The Elder Statesman is a play in verse by T. S. Eliot first performed in 1958 and published in 1959.

==Synopsis==
When the play opens, the setting is that of Lord Claverton's drawing room. Lord Claverton is a man of distinction, who is well known and well respected in society, where he exerts considerable influence. In the play's first production at The 1958 Edinburgh Festival this character bore a strong visual resemblance to the then Premier, Harold Macmillan. As the play opens, we see Claverton's daughter Monica, bantering with her beau, Charles Hemington. From their conversation, it becomes evident that Lord Claverton is fiercely possessive of Monica - a fact that Charles grudges. Through the course of the play, we see that Claverton has been forced to retire for medical reasons. He is hounded by revelations from his past - a man (Gomez), who as a student he led into bad company, a singer (Mrs. Carghill), with whom he had an affair and who was bought off by his father. These people unexpectedly make a comeback in Claverton's life, and bring with them all the memories that Claverton has conveniently chosen to forget or overlook. Claverton and Monica's first impression is that Gomez and Mrs. Carghill have returned to claim money from the wealthy Claverton. But it is made abundantly clear to the reader that Gomez and Mrs. Carghill are well enough off on their own account, and have not come back to blackmail Claverton for his money. They only want to spend their time with Claverton. Eliot's underlying message is that these two people are the twin agents of conscience that have come back to constantly remind Claverton of his guilt, of how his public image does not match the real man underneath it. Back in his college days, Claverton had a hit and run incident, a fact which Gomez is privy to. As for Mrs. Carghill, she was the love of Claverton's life but she was bought off by Claverton's disapproving father. As a result, Claverton could not make good his promise of marrying Mrs. Carghill. Gomez, who has made a fortune since then and Mrs. Carghill, who is now a wealthy widow, have both come back to Claverton's life as agents of Eliot's message.

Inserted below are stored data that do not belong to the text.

(** What entering an instruction leaves on the stack. *)
Lemma push_Ok tx tx' :
  push tx = (tx', Ok tt) ->
  exists next sum, last (instruction_trace tx) = Some next /\ lamport_sum tx next = Ok sum /\
    get_current_instruction_context tx' =
      Ok (mkInstructionContext (length (instruction_stack tx)) sum (program_accounts next)
            (instruction_accounts next) (instruction_data next)) /\
    accounts tx' = accounts tx /\
    instruction_stack tx' = instruction_stack tx ++ [get_instruction_trace_length tx].
Proof.
  unfold push. intros H. eff_inv.
  apply bind_Ok in H0 as (next & Hn%ok_or_Ok & Hsum).
  match goal with H : Ok _ = Ok ?i |- context [[?i]] => injection H as <- end.
  exists next, x0. split; [done |]. split; [done |].
  apply last_Some in Hn as [l Hl].
  unfold get_current_instruction_context, get_instruction_context_at_nesting_level,
    get_instruction_context_at_index_in_trace, get_instruction_context_stack_height,
    get_instruction_trace_length. cbn [set_stack set_trace instruction_stack instruction_trace accounts].
  rewrite Hl, update_last_app, !length_app. cbn [length].
  replace (length (instruction_stack tx) + 1 - 1)%nat with (length (instruction_stack tx)) by lia.
  replace (length l + 1 - 1)%nat with (length l) by lia.
  rewrite (proj2 (Nat.eqb_neq (length (instruction_stack tx) + 1) 0)) by lia.
  rewrite list_lookup_middle by done. cbn [ok_or obind].
  rewrite <- app_assoc. cbn [app]. by rewrite list_lookup_middle.
Qed.

(** An instruction that leaves successfully has moved lamports between its
    accounts only. *)
Lemma pop_Ok tx tx' :
  pop tx = (tx', Ok tt) ->
  exists ctx, get_current_instruction_context tx = Ok ctx /\
    lamport_sum tx ctx = Ok (instruction_accounts_lamport_sum ctx) /\
    accounts tx' = accounts tx.
Proof.
  unfold pop. case_bool_decide; [done |]. intros [= <- Hr].
  apply bind_Ok in Hr as (b & Hb & Hr). destruct b; [done |].
  apply bind_Ok in Hb as (ctx & Hc & Hb). apply bind_Ok in Hb as (? & _ & Hb).
  apply bind_Ok in Hb as (sum & Hs & [= Hb]). exists ctx. split; [done |]. split; [|done].
  rewrite Hs. f_equal. apply negb_false_iff, Z.eqb_eq in Hb. done.
Qed.

(** ** Moving lamports *)

Lemma set_lamports_Ok l s s' :
  set_lamports l s = (s', Ok tt) ->
  borrow_frame s s' /\ get_lamports s' = l /\ get_data s' = get_data s /\
  owner (account s'.2) = owner (account s.2).
Proof.
  intros E. pose proof (set_lamports_rules l s) as [Hf _]. rewrite E in Hf. split; [exact Hf |].
  revert E. unfold set_lamports, get_lamports, get_data. run_op; try done.
  - intros [= <-]. apply Z.eqb_eq in Heqb2. done.
  - by intros [= <-].
Qed.

Lemma checked_sub_lamports_Ok l s s' :
  checked_sub_lamports l s = (s', Ok tt) ->
  borrow_frame s s' /\ get_lamports s' = get_lamports s - l /\ l <= get_lamports s /\
  get_data s' = get_data s /\ owner (account s'.2) = owner (account s.2).
Proof.
  unfold checked_sub_lamports. intros E. eff_inv.
  match goal with H : ok_or _ _ = Ok _ |- _ => apply ok_or_Ok, checked_sub_Some in H as [-> Hle] end.
  apply set_lamports_Ok in E as (? & -> & ? & ?). split; [done |]. split; [done |]. split; [lia | done].
Qed.

Lemma checked_add_lamports_Ok l s s' :
  checked_add_lamports l s = (s', Ok tt) ->
  borrow_frame s s' /\ get_lamports s' = get_lamports s + l /\ get_data s' = get_data s /\
  owner (account s'.2) = owner (account s.2).
Proof.
  unfold checked_add_lamports. intros E. eff_inv.
  match goal with H : ok_or _ _ = Ok _ |- _ => apply ok_or_Ok, checked_add_Some in H as [-> _] end.
  by apply set_lamports_Ok in E as (? & -> & ? & ?).
Qed.

(** The lamports in all accounts of a transaction. *)
Definition total_lamports (tx : TransactionContext) : Z :=
  foldr (fun c acc => cell_lamports c + acc) 0 (accounts tx).

Lemma foldr_sum_insert {A} (f : A -> Z) l i c c' :
  l !! i = Some c ->
  foldr (fun c acc => f c + acc) 0 (<[i := c']> l) = foldr (fun c acc => f c + acc) 0 l - f c + f c'.
Proof.
  revert i. induction l as [|x l IH]; intros i Hi; [done |]. destruct i as [|i].
  - cbn in *. injection Hi as ->. lia.
  - change (<[S i := c']> (x :: l)) with (x :: <[i := c']> l). cbn [foldr]. rewrite (IH i Hi). lia.
Qed.

Lemma total_insert l i c c' :
  l !! i = Some c ->
  foldr (fun c acc => cell_lamports c + acc) 0 (<[i := c']> l) =
  foldr (fun c acc => cell_lamports c + acc) 0 l - cell_lamports c + cell_lamports c'.
Proof. apply foldr_sum_insert. Qed.

(** A successful run on an account of the instruction. *)
Lemma with_account_Ok {A} ctx i (m : eff borrowed InstructionError A) tx tx' a :
  with_instruction_account ctx i m tx = (tx', Ok a) ->
  exists idx acc s s', get_index_of_instruction_account_in_transaction ctx i = Ok idx /\
    accounts tx !! idx = Some (Some acc) /\ account s.2 = acc /\ ba_index_in_transaction s.2 = idx /\
    tx_rent s.1 = tx_rent tx /\ account_keys s.1 = account_keys tx /\
    accounts s.1 = <[idx := None]> (accounts tx) /\
    m s = (s', Ok a) /\ tx' = drop_account s'.
Proof.
  unfold with_instruction_account, try_borrow_instruction_account, ebind, eread.
  destruct (get_index_of_instruction_account_in_transaction ctx i) as [idx|?|]; [|done|done].
  unfold try_borrow_account. destruct (accounts tx !! idx) as [[acc|]|] eqn:Ea; [|done|done].
  match goal with |- context [m ?s] => set (s0 := s) end.
  destruct (m s0) as [s' r] eqn:Em. intros [= <- ->]. by exists idx, acc, s0, s'.
Qed.

Lemma total_data_insert l i c c' :
  l !! i = Some c ->
  foldr (fun c acc => cell_length c + acc) 0 (<[i := c']> l) =
  foldr (fun c acc => cell_length c + acc) 0 l - cell_length c + cell_length c'.
Proof. apply foldr_sum_insert. Qed.

Lemma cell_length_nonneg c : 0 <= cell_length c.
Proof. destruct c; cbn; lia. Qed.

Lemma total_data_cell l i c :
  l !! i = Some c -> 0 <= cell_length c <= foldr (fun c acc => cell_length c + acc) 0 l.
Proof.
  assert (forall l, 0 <= foldr (fun c acc => cell_length c + acc) 0 l) as Hpos.
  { clear. induction l as [|x l IH]; cbn; [lia |]. pose proof (cell_length_nonneg x). lia. }
  revert i. induction l as [|x l IH]; intros i Hi; [done |]. destruct i as [|i]; cbn in *.
  - injection Hi as ->. specialize (Hpos l). pose proof (cell_length_nonneg c). lia.
  - specialize (IH i Hi). pose proof (cell_length_nonneg x). lia.
Qed.

(** An operation on an account, borrowed for it, keeps the count. *)
Lemma with_account_budget initial ctx i op tx :
  0 <= initial <= i64_max - MAX_PERMITTED_ACCOUNTS_DATA_ALLOCATIONS_PER_TRANSACTION ->
  account_op op -> resize_within_budget initial tx ->
  resize_within_budget initial (with_instruction_account ctx i op tx).1.
Proof.
  intros Hi Hop [Hc Hb]. unfold with_instruction_account, try_borrow_instruction_account, ebind, eread.
  destruct (get_index_of_instruction_account_in_transaction ctx i) as [idx|?|]; [|by split|by split].
  unfold try_borrow_account. destruct (accounts tx !! idx) as [[a|]|] eqn:Ea; [|by split|by split].
  match goal with |- context [op ?s] => set (s0 := s) end.
  pose proof (total_data_cell _ _ _ Ea) as Hl. fold (total_data tx) in Hl. cbn [cell_length from_option] in Hl.
  assert (resizable s0) as Hr.
  { split; unfold s0, get_data; cbn; [done | |];
    unfold i64_min, i64_max, MAX_PERMITTED_ACCOUNTS_DATA_ALLOCATIONS_PER_TRANSACTION, MAX_PERMITTED_DATA_LENGTH in *; lia. }
  destruct (account_op_counts op s0 Hop Hr) as [Hd Hm].
  destruct (account_op_rules op s0 Hop) as [Hf _].
  destruct (op s0) as [s1 r]. cbn [fst] in *.
  split; unfold drop_account; cbn [set_accounts accounts_resize_delta]; [|done].
  unfold total_data. cbn [set_accounts accounts].
  rewrite (bf_accounts _ _ Hf), (bf_index _ _ Hf). unfold s0 in *. cbn [fst snd set_accounts accounts ba_index_in_transaction].
  rewrite list_insert_insert_eq, (total_data_insert _ _ _ _ Ea). fold (total_data tx).
  unfold get_data in Hd. cbn in Hd |- *. lia.
Qed.

(** It puts the account back where it was. *)
Lemma with_account_accounts {A} ctx i (m : eff borrowed InstructionError A) tx tx' a :
  with_instruction_account ctx i m tx = (tx', Ok a) ->
  (forall s s', m s = (s', Ok a) -> borrow_frame s s') ->
  exists idx acc s s', get_index_of_instruction_account_in_transaction ctx i = Ok idx /\
    accounts tx !! idx = Some (Some acc) /\ account s.2 = acc /\ account_keys s.1 = account_keys tx /\
    m s = (s', Ok a) /\ accounts tx' = <[idx := Some (account s'.2)]> (accounts tx) /\
    account_keys tx' = account_keys tx.
Proof.
  intros (idx & acc & s & s' & Hi & Hacc & Hs & Hidx & _ & Hk & Ha & Hm & ->)%with_account_Ok Hf.
  specialize (Hf _ _ Hm). exists idx, acc, s, s'. repeat (split; [done |]). unfold drop_account.
  cbn [set_accounts accounts account_keys].
  rewrite (bf_accounts _ _ Hf), (bf_index _ _ Hf), (bf_keys _ _ Hf), Ha, Hidx, list_insert_insert_eq. done.
Qed.

Lemma with_account_total {A} ctx i (m : eff borrowed InstructionError A) tx tx' a d :
  with_instruction_account ctx i m tx = (tx', Ok a) ->
  (forall s s', m s = (s', Ok a) -> borrow_frame s s' /\ get_lamports s' = get_lamports s + d) ->
  total_lamports tx' = total_lamports tx + d.
Proof.
  intros (idx & acc & s & s' & _ & Hacc & Hs & Hidx & _ & _ & Ha & Hm & ->)%with_account_Ok Hd.
  destruct (Hd _ _ Hm) as [Hf Hl]. unfold get_lamports in Hl. rewrite Hs in Hl.
  unfold total_lamports, drop_account. cbn [set_accounts accounts].
  rewrite (bf_accounts _ _ Hf), (bf_index _ _ Hf), Ha, Hidx, list_insert_insert_eq.
  rewrite (total_insert _ _ _ _ Hacc). cbn. rewrite Hl. lia.
Qed.

(** ** Properties *)

(** Whatever it returns, an operation of a program on a borrowed account
    changes no other account, and: only the owner program spends lamports or
    changes data, only a writable and non-executable account changes at all,
    the owner changes only on zeroed data, and the executable flag is only ever
    set, on a rent-exempt account. *)
Theorem account_ops_respect_rules op s :
  account_op op -> borrow_frame s (op s).1 /\ account_rules s (op s).1.
Proof. apply account_op_rules. Qed.

Definition demo_account : AccountSharedData := mkAccount 100 [0; 0] 9 false 0.
Definition demo_instruction : InstructionContext :=
  mkInstructionContext 0 0 [1%nat] [mkInstructionAccount 0 0 0 true true] [].
Definition demo_transaction : TransactionContext :=
  mkTransactionContext [5; 9] [None; Some (mkAccount 1 [] 0 true 0)] [false; false] 5 5 [0%nat]
    [demo_instruction] (0, []) 0 rent_default.
Definition demo_borrowed : borrowed :=
  (demo_transaction, mkBorrowedAccount demo_instruction 0 1 demo_account).

Lemma account_ops_respect_rules_witness :
  lamports (account (checked_sub_lamports 30 demo_borrowed).1.2) = 70 /\
  is_owned_by_current_program demo_borrowed = true.
Proof.
  destruct (account_ops_respect_rules (checked_sub_lamports 30) demo_borrowed) as [_ [H _ _ _ _ _]];
    [constructor |].
  split; [reflexivity | apply H; vm_compute; reflexivity].
Defined.

(** C40: through any sequence of operations on accounts of a transaction, each on
    an account that is borrowed for it, succeeding or not, the counter of the
    resizing is exactly the growth of the data of all accounts, and the data never
    grows by more than a transaction may allocate. *)
Theorem resize_budget_kept initial ctx ops tx :
  0 <= initial <= i64_max - MAX_PERMITTED_ACCOUNTS_DATA_ALLOCATIONS_PER_TRANSACTION ->
  Forall (fun '(_, op) => account_op op) ops -> resize_within_budget initial tx ->
  let tx' := foldl (fun tx '(i, op) => (with_instruction_account ctx i op tx).1) tx ops in
  resize_within_budget initial tx' /\
  total_data tx' <= initial + MAX_PERMITTED_ACCOUNTS_DATA_ALLOCATIONS_PER_TRANSACTION.
Proof.
  intros Hi Hops. revert tx. induction Hops as [|[i op] ops Hop _ IH]; intros tx Hb; cbn.
  - split; [done |]. destruct Hb. lia.
  - apply IH. by apply with_account_budget.
Qed.

Definition demo_pair : TransactionContext :=
  mkTransactionContext [5; 9] [Some demo_account; Some (mkAccount 1 [] 0 true 0)] [false; false] 5 5 [0%nat]
    [demo_instruction] (0, []) 0 rent_default.

Lemma resize_budget_kept_witness :
  let tx' := foldl (fun tx '(i, op) => (with_instruction_account demo_instruction i op tx).1) demo_pair
    [(0%nat, set_data_length 5); (0%nat, extend_from_slice [1]); (7%nat, set_data_length 9)] in
  accounts_resize_delta tx' = 4 /\ total_data tx' = 6.
Proof.
  destruct (resize_budget_kept 2 demo_instruction
    [(0%nat, set_data_length 5); (0%nat, extend_from_slice [1]); (7%nat, set_data_length 9)] demo_pair) as [[H _] _].
  - vm_compute. split; congruence.
  - repeat constructor.
  - split; vm_compute; congruence.
  - split; [reflexivity |]. apply (f_equal (fun z => z + 2)) in H. cbv zeta. rewrite Z.sub_add in H. by rewrite <- H.
Defined.

(** C39: if an instruction is entered, runs, and leaves without an error, the
    distinct accounts it was given hold together exactly the lamports they held
    when it was entered, however it moved them. *)
Theorem instruction_conserves_lamports tx0 tx1 tx2 tx3 ctx :
  push tx0 = (tx1, Ok tt) ->
  get_current_instruction_context tx1 = Ok ctx ->
  get_current_instruction_context tx2 = Ok ctx ->
  pop tx2 = (tx3, Ok tt) ->
  sum_at tx3 (instruction_account_indices ctx) = sum_at tx0 (instruction_account_indices ctx).
Proof.
  intros (next & sum & _ & Hs & Hc & _)%push_Ok Hc1 Hc2 (ctx' & Hc' & Hs' & Ha)%pop_Ok.
  assert (ctx' = ctx) as -> by congruence. rewrite Hc in Hc1. injection Hc1 as <-.
  apply lamport_sum_Ok in Hs, Hs'. cbn in Hs'.
  transitivity sum; [|done].
  rewrite Hs' at 2. unfold sum_at, lamports_at. by rewrite Ha.
Qed.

As the play progresses, we see that Gomez manages to lure away Claverton's son Michael, according to whom his father never understood him. It is only Monica, who stands beside her father, offering all the support he needs. She is indeed the spiritual guide who brings Claverton to the light of self-knowledge. It is only by shamefully confessing to Monica that her father is able to gain salvation. Claverton confesses that he never told her about the past as he always wanted Monica and Michael to admire him. Monica assures him that her admiration for her father is irrespective of his past. As for Michael, he is given a farewell so that he may go with Gomez and chart his own destiny. They are both hopeful that Michael will either be successful in his pursuits, or will return home eventually, like the prodigal son.

After his confession to Monica and her re-assurance to her father, Claverton expresses his desire to go for a walk. It doesn't take the reader too long to realize that Claverton dies off-stage, leaving Monica to Charles. The couple will together lead and be led towards the goal of spirituality and illumination.

== Production ==

The first run was produced by Henry Sherek and directed by E. Martin Browne,
This first production was part of the Edinburgh Festival 1958.